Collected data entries

BEGIN

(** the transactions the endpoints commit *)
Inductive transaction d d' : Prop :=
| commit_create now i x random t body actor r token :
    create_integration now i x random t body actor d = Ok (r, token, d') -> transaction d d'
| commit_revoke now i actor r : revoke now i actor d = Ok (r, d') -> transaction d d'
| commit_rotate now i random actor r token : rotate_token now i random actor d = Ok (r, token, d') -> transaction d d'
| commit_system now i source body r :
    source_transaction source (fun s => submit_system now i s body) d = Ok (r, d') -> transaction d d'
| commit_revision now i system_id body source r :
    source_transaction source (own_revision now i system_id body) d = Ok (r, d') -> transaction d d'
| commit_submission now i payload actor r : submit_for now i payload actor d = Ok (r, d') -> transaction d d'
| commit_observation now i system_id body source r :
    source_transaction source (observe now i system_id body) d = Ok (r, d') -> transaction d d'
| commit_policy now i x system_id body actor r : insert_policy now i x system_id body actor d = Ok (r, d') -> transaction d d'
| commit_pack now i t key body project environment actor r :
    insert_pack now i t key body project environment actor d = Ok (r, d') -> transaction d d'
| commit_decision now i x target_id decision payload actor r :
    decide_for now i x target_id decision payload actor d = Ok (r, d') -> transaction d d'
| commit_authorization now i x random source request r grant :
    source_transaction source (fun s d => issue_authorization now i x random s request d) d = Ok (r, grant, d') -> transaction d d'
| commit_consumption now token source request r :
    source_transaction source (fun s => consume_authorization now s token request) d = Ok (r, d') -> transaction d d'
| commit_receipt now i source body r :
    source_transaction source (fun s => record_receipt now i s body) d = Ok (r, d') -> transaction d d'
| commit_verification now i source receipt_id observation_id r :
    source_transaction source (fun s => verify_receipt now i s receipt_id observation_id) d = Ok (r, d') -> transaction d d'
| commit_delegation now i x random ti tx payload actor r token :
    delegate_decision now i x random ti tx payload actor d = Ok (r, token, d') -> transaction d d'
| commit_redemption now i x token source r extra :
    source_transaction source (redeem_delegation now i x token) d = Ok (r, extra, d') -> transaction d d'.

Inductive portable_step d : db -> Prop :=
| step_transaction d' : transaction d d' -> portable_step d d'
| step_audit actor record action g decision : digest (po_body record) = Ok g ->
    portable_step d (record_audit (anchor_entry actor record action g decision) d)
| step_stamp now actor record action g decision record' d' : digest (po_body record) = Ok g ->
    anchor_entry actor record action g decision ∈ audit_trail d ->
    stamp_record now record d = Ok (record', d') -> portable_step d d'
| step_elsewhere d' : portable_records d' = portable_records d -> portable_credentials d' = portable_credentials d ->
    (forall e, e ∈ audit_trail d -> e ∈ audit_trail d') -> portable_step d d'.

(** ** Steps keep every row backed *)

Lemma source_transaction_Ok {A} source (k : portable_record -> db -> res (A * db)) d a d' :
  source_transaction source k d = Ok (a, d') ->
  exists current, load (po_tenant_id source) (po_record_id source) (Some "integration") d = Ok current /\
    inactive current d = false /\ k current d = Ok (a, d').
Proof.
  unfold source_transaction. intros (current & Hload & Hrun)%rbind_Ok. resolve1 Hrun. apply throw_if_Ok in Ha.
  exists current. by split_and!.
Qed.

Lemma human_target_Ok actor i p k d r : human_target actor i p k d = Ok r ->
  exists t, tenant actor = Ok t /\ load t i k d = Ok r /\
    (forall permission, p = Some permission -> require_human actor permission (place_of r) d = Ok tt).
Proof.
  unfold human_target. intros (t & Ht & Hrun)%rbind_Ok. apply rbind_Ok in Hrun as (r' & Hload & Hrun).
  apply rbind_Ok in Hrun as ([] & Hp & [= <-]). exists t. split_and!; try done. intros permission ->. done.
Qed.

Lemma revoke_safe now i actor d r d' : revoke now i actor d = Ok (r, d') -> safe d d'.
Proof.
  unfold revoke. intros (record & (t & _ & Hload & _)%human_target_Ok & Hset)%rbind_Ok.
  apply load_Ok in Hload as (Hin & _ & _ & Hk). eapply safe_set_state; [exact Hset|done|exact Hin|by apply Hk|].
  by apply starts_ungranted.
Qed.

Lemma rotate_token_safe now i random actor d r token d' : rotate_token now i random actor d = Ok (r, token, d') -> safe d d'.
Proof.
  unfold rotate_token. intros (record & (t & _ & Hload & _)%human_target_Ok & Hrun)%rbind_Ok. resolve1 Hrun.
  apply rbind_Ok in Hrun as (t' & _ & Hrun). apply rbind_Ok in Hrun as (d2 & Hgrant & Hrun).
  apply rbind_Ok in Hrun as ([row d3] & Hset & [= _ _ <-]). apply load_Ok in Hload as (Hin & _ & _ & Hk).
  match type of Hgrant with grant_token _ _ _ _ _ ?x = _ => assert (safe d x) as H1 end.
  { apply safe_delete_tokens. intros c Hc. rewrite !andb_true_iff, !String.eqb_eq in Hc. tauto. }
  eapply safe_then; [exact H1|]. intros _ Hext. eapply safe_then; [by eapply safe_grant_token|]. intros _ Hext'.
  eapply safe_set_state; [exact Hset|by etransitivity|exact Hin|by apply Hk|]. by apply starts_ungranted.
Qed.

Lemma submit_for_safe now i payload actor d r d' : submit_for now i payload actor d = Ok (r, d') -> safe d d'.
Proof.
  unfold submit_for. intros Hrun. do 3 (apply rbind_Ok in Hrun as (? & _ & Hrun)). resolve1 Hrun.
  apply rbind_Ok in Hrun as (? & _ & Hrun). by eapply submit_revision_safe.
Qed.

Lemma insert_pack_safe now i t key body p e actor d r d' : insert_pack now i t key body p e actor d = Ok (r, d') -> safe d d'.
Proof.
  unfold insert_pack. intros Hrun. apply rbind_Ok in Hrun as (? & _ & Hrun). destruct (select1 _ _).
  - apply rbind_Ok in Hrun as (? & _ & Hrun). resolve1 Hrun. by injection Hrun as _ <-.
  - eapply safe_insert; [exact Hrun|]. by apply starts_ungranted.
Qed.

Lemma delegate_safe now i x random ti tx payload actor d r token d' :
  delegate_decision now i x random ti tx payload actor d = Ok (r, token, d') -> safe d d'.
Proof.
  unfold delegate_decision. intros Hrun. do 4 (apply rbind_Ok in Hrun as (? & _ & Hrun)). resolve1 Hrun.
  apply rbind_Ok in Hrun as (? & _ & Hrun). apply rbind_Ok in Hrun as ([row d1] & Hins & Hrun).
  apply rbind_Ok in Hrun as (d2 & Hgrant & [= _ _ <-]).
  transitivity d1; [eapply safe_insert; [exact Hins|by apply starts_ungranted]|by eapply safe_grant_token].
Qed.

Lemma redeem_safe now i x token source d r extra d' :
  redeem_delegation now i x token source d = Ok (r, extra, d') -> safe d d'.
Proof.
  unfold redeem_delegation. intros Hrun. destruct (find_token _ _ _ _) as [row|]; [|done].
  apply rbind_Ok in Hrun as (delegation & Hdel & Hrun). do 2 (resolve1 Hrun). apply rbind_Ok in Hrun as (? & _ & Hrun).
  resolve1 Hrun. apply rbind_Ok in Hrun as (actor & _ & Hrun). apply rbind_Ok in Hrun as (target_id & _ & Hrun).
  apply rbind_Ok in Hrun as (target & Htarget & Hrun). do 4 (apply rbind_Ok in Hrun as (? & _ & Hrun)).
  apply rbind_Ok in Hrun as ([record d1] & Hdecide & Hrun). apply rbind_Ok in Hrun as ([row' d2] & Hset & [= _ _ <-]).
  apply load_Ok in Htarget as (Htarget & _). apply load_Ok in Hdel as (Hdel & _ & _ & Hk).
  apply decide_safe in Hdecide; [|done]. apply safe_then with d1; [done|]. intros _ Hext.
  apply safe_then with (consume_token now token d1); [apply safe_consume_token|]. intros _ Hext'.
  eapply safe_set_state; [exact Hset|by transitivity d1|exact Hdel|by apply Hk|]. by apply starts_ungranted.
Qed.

END

▶ WHAT THE TASK ASKS
From the records above, extract exactly and only the lines that begin at the line with "Inductive transaction d" and stop after the line with "commit_revision now i".

▶ SOLVED EXERCISE
Inductive transaction d d' : Prop :=
| commit_create now i x random t body actor r token :
    create_integration now i x random t body actor d = Ok (r, token, d') -> transaction d d'
| commit_revoke now i actor r : revoke now i actor d = Ok (r, d') -> transaction d d'
| commit_rotate now i random actor r token : rotate_token now i random actor d = Ok (r, token, d') -> transaction d d'
| commit_system now i source body r :
    source_transaction source (fun s => submit_system now i s body) d = Ok (r, d') -> transaction d d'
| commit_revision now i system_id body source r :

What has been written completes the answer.